$$\int\frac{x^2+3}{\sqrt{x^2+6}}dx$$
I tried to $$\int\frac{x^2+6-3}{\sqrt{x^2+6}}dx=\int\frac{x^2+6}{\sqrt{x^2+6}}dx-\int\frac{3}{\sqrt{x^2+6}}dx= \int\sqrt{x^2+6}dx - 3\int\frac{1}{\sqrt{x^2+6}}dx$$
Then got stuck
In exam-mate website the answer is $$\frac{1}{2}x\sqrt{x^{2}+6}$$
Thanks for replies in advance
On
You can enforce an Euler substitution,
$$t=\frac{\sqrt{x^2+6}-\sqrt6}x \implies x=\frac{2\sqrt6\,t}{1-t^2} \implies dx = 2\sqrt6\frac{1+t^2}{(1-t^2)^2} \, dt$$
to transform the starting integral to
$$\int \frac{x^2+3}{\sqrt{x^2+6}}\,dx = 2\sqrt6 \int \frac{\frac{24t^2}{(1-t^2)^2}+3}{\frac{2\sqrt6\,t^2}{1-t^2}+\sqrt6} \, \frac{1+t^2}{(1-t^2)^2}\,dt = 6 \int \frac{1+6t^2+t^4}{(1-t^2)^3}\,dt$$
Since your work $$\int \frac{x^{2}+3}{\sqrt{x^{2}+6}}dx=\int \frac{x^{2}+6-3}{\sqrt{x^{2}+6}}dx=\int \sqrt{x^{2}+6}dx-3\int \frac{1}{\sqrt{x^{2}+6}}dx,$$ which it is correct. Now we are looking for primitives of $G(\sqrt{a^{2}+x^{2}})$, we can try with the substitution $x=a\tan t$.

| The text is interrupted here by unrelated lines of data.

(** * Dispatcher removal and delegate renaming: [scripts/rename_cursor_functions.py]

    A shallow embedding of the three text transforms of the script
    ([find_dispatchers], [remove_dispatchers], [rename_cursor_functions]) and of
    [process_file], followed by the properties of the design document that
    concern them.

    Conventions of the embedding.
    - A Python [str] is a [list ascii]: documents are sequences of 8-bit
      characters (code points 0..255).  The character classes [\s] / [str.isspace]
      and [\w] are the ones CPython uses for [str] patterns, restricted to that
      range.
    - A document is split with [content.split('\n')] and reassembled with
      ['\n'.join(lines)]; line numbers are indices into that list.
    - Indexing a list out of range raises [IndexError]; the [while] loops of
      the scanner are run with fuel.  Both are visible in the result type
      [outcome]. *)

From Stdlib Require Import Ascii String.
From stdpp Require Import base option relations list sorting strings.

Local Open Scope list_scope.

Abbreviation text := (list ascii).

(** A string literal as a [text]. *)
Definition txt (s : string) : text := list_ascii_of_string s.
Arguments txt : simpl never.

(** ** Characters *)

Definition code (c : ascii) : N := N_of_ascii c.

Definition in_range (lo hi : N) (c : ascii) : bool :=
  ((lo <=? code c) && (code c <=? hi))%N.

(** [str.isspace] and the regex class [\s] on code points below 256. *)
Definition is_space (c : ascii) : bool :=
  in_range 9 13 c || in_range 28 32 c || in_range 133 133 c || in_range 160 160 c.

(** The regex class [\w] on code points below 256: alphanumerics and [_]. *)
Definition is_word (c : ascii) : bool :=
  in_range 48 57 c || in_range 65 90 c || in_range 95 95 c || in_range 97 122 c
  || in_range 170 170 c || in_range 178 179 c || in_range 181 181 c
  || in_range 185 186 c || in_range 188 190 c
  || in_range 192 214 c || in_range 216 246 c || in_range 248 255 c.

Definition newline : ascii := "010"%char.

(** ** Strings *)

Definition text_eqb (s t : text) : bool := bool_decide (s = t).

(** Truth value of [not s] for a string [s]. *)
Definition py_not (s : text) : bool :=
  match s with [] => true | _ :: _ => false end.

Fixpoint drop_while (f : ascii -> bool) (s : text) : text :=
  match s with
  | [] => []
  | c :: s' => if f c then drop_while f s' else s
  end.

Fixpoint take_while (f : ascii -> bool) (s : text) : text :=
  match s with
  | [] => []
  | c :: s' => if f c then c :: take_while f s' else []
  end.

(** [s.strip()] *)
Definition lstrip (s : text) : text := drop_while is_space s.
Definition rstrip (s : text) : text := reverse (drop_while is_space (reverse s)).
Definition strip (s : text) : text := rstrip (lstrip s).

(** [content.split('\n')]: never the empty list. *)
Fixpoint split_lines (s : text) : list text :=
  match s with
  | [] => [[]]
  | c :: s' =>
      if Ascii.eqb c newline then [] :: split_lines s'
      else match split_lines s' with
           | l :: ls => (c :: l) :: ls
           | [] => [[c]]
           end
  end.

(** ['\n'.join(lines)] *)
Fixpoint join_lines (ls : list text) : text :=
  match ls with
  | [] => []
  | [l] => l
  | l :: ls' => l ++ newline :: join_lines ls'
  end.

(** [s] starts with the literal [p]; the rest of [s] is returned. *)
Fixpoint strip_prefix (p s : text) : option text :=
  match p, s with
  | [], _ => Some s
  | a :: p', b :: s' => if Ascii.eqb a b then strip_prefix p' s' else None
  | _ :: _, [] => None
  end.

(** [s] ends with the literal [p]; the part before it is returned. *)
Definition strip_suffix (p s : text) : option text :=
  reverse <$> strip_prefix (reverse p) (reverse s).

(** ** Outcomes of the Python code *)

Inductive outcome (A : Type) : Type :=
  | Done (a : A)
  | IndexError
  | OutOfFuel.
Arguments Done {A} a.
Arguments IndexError {A}.
Arguments OutOfFuel {A}.

Definition bind {A B : Type} (m : outcome A) (k : A -> outcome B) : outcome B :=
  match m with
  | Done a => k a
  | IndexError => IndexError
  | OutOfFuel => OutOfFuel
  end.

Notation "'let*' x ':=' m 'in' k" := (bind m (fun x => k))
  (at level 10, x pattern, m at level 100, k at level 200).

(** [lines[i]] for [i >= 0] *)
Definition index {A : Type} (lines : list A) (i : nat) : outcome A :=
  match lines !! i with
  | Some l => Done l
  | None => IndexError
  end.

(** ** The two patterns of the scanner *)

(** The lazy group [(.*?)] followed by the literal character [c]: the text up
    to the first [c], which [.] must be able to cross (no newline), and the text
    after that [c]. *)
Fixpoint lazy_until (c : ascii) (s : text) : option (text * text) :=
  match s with
  | [] => None
  | x :: s' =>
      if Ascii.eqb x c then Some ([], s')
      else if Ascii.eqb x newline then None
      else match lazy_until c s' with
           | Some (g, rest) => Some (x :: g, rest)
           | None => None
           end
  end.

(** [re.match(r'^func \(p \*Parser\) (parse\w+)\((.*?)\)(.*?)\{', line)]:
    groups 1, 2 and 3 when the line matches.  The greedy [\w+] takes the whole
    run of word characters, since the next pattern character [(] is not one;
    when some closing parenthesis allows the rest to match, so does the first. *)
Definition func_match (line : text) : option (text * text * text) :=
  rest ← strip_prefix (txt "func (p *Parser) parse") line;
  let w := take_while is_word rest in
  match w, drop_while is_word rest with
  | _ :: _, "("%char :: rest1 =>
      '(g2, rest2) ← lazy_until ")"%char rest1;
      '(g3, _) ← lazy_until "{"%char rest2;
      Some (txt "parse" ++ w, g2, g3)
  | _, _ => None
  end.

(** [re.match(r'\s*return p\.(\w+Cursor)\(', line)]: group 1 when the line
    matches.  Group 1 is the whole run of word characters after [p.]; it must
    end in [Cursor], with at least one character before it, and be followed by
    an opening parenthesis. *)
Definition return_match (line : text) : option text :=
  rest ← strip_prefix (txt "return p.") (drop_while is_space line);
  let w := take_while is_word rest in
  match drop_while is_word rest with
  | "("%char :: _ =>
      match strip_suffix (txt "Cursor") w with
      | Some (_ :: _) => Some w
      | _ => None
      end
  | _ => None
  end.

(** ** [find_dispatchers] *)

Record dispatcher : Type := Dispatcher {
  name : text;
  cursor_name : text;
  start_line : nat;
  end_line : nat;
  params : text;
  return_type : text
}.

(** [while j < len(lines) and not lines[j].strip(): j += 1] *)
Fixpoint skip_blank (fuel : nat) (lines : list text) (j : nat) : outcome nat :=
  match fuel with
  | O => OutOfFuel
  | S fuel' =>
      if j <? length lines then
        let* l := index lines j in
        if py_not (strip l) then skip_blank fuel' lines (S j) else Done j
      else Done j
  end.

(** [while k < len(lines) and lines[k].strip() != '}': k += 1] *)
Fixpoint find_close (fuel : nat) (lines : list text) (k : nat) : outcome nat :=
  match fuel with
  | O => OutOfFuel
  | S fuel' =>
      if k <? length lines then
        let* l := index lines k in
        if negb (text_eqb (strip l) (txt "}")) then find_close fuel' lines (S k)
        else Done k
      else Done k
  end.

(** One iteration of the outer loop, up to but excluding [i += 1]: the new
    value of [i] and of [dispatchers]. *)
Definition scan_body (fuel : nat) (lines : list text) (i : nat)
    (dispatchers : list dispatcher) : outcome (nat * list dispatcher) :=
  let* line := index lines i in
  match func_match line with
  | Some (func_name, params, g3) =>
      let return_type := strip g3 in
      let* j := skip_blank fuel lines (i + 1) in
      if j <? length lines then
        let* lj := index lines j in
        match return_match lj with
        | Some cursor_func =>
            let expected_cursor := func_name ++ txt "Cursor" in
            if text_eqb cursor_func expected_cursor then
              let* k := find_close fuel lines (j + 1) in
              if k <? length lines then
                Done (k, dispatchers ++
                           [Dispatcher func_name cursor_func i k params return_type])
              else Done (i, dispatchers)
            else Done (i, dispatchers)
        | None => Done (i, dispatchers)
        end
      else Done (i, dispatchers)
  | None => Done (i, dispatchers)
  end.

(** [while i < len(lines): ...; i += 1] *)
Fixpoint scan (fuel : nat) (lines : list text) (i : nat)
    (dispatchers : list dispatcher) : outcome (list dispatcher) :=
  match fuel with
  | O => OutOfFuel
  | S fuel' =>
      if i <? length lines then
        let* (i', dispatchers') := scan_body fuel' lines i dispatchers in
        scan fuel' lines (i' + 1) dispatchers'
      else Done dispatchers
  end.

(** The scanner run with a given amount of fuel. *)
Definition find_dispatchers_run (fuel : nat) (content : text)
    : outcome (list dispatcher) :=
  scan fuel (split_lines content) 0 [].

(** The scanner: one more unit of fuel than there are lines is enough for
    every loop (lemma [find_dispatchers_run_enough]). *)
Definition find_dispatchers (content : text) : list dispatcher :=
  match find_dispatchers_run (S (length (split_lines content))) content with
  | Done dispatchers => dispatchers
  | _ => []
  end.

(** ** [remove_dispatchers] *)

(** [sorted(dispatchers, key=lambda d: d['start_line'], reverse=True)]: a
    stable sort, largest [start_line] first. *)
Fixpoint insert_desc (d : dispatcher) (ds : list dispatcher) : list dispatcher :=
  match ds with
  | [] => [d]
  | d' :: ds' =>
      if start_line d' <=? start_line d then d :: ds
      else d' :: insert_desc d ds'
  end.

Fixpoint sorted_desc (ds : list dispatcher) : list dispatcher :=
  match ds with
  | [] => []
  | d :: ds' => insert_desc d (sorted_desc ds')
  end.

(** [while start > 0 and not lines[start - 1].strip(): start -= 1] *)
Fixpoint extend_start (lines : list text) (start : nat) : outcome nat :=
  match start with
  | O => Done 0
  | S p =>
      let* l := index lines p in
      if py_not (strip l) then extend_start lines p else Done start
  end.

(** The value of [start] when the lines are deleted: after the loop and
    [if start > 0: start += 1]. *)
Definition deletion_start (lines : list text) (start : nat) : outcome nat :=
  let* start' := extend_start lines start in
  Done (if 0 <? start' then start' + 1 else start').

(** [del lines[a:b]] for [a, b >= 0] *)
Definition del_slice {A : Type} (a b : nat) (lines : list A) : list A :=
  if a <? b then take a lines ++ drop b lines else lines.

(** The body of the [for] loop. *)
Definition remove_one (lines : list text) (d : dispatcher) : outcome (list text) :=
  let* start := deletion_start lines (start_line d) in
  Done (del_slice start (end_line d + 1) lines).

Fixpoint remove_loop (ds : list dispatcher) (lines : list text)
    : outcome (list text) :=
  match ds with
  | [] => Done lines
  | d :: ds' =>
      let* lines' := remove_one lines d in
      remove_loop ds' lines'
  end.

Definition remove_dispatchers (content : text) (dispatchers : list dispatcher)
    : outcome text :=
  let* lines := remove_loop (sorted_desc dispatchers) (split_lines content) in
  Done (join_lines lines).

Thus, \begin{align*}\int \frac{x^{2}+3}{\sqrt{x^{2}+6}}\, dx &\underset{x=\sqrt{6}\tan t}{=}-3\ln|\tan t+\sec t|+3\tan t\sec t+3\ln|\tan t+\sec t|+C\\ &=3\tan t\sec t+C\\ &=3\tan(\tan^{-1}\frac{x}{\sqrt{6}})\sec(\tan^{-1}\frac{x}{\sqrt{6}})+C\\ &=3\frac{x}{\sqrt{6}}\sqrt{(\frac{x}{\sqrt{6}})^{2}+1}+C\\ &=3\frac{1}{\sqrt{6}}\frac{1}{\sqrt{6}}\sqrt{x^{2}+6}+C\\ &=\frac{1}{2}x\sqrt{x^{2}+6}+C \end{align*}
Therefore, $$\int \frac{x^{2}+3}{\sqrt{x^{2}+6}}dx=\frac{1}{2}x\sqrt{x^{2}+6}+C$$ as desired.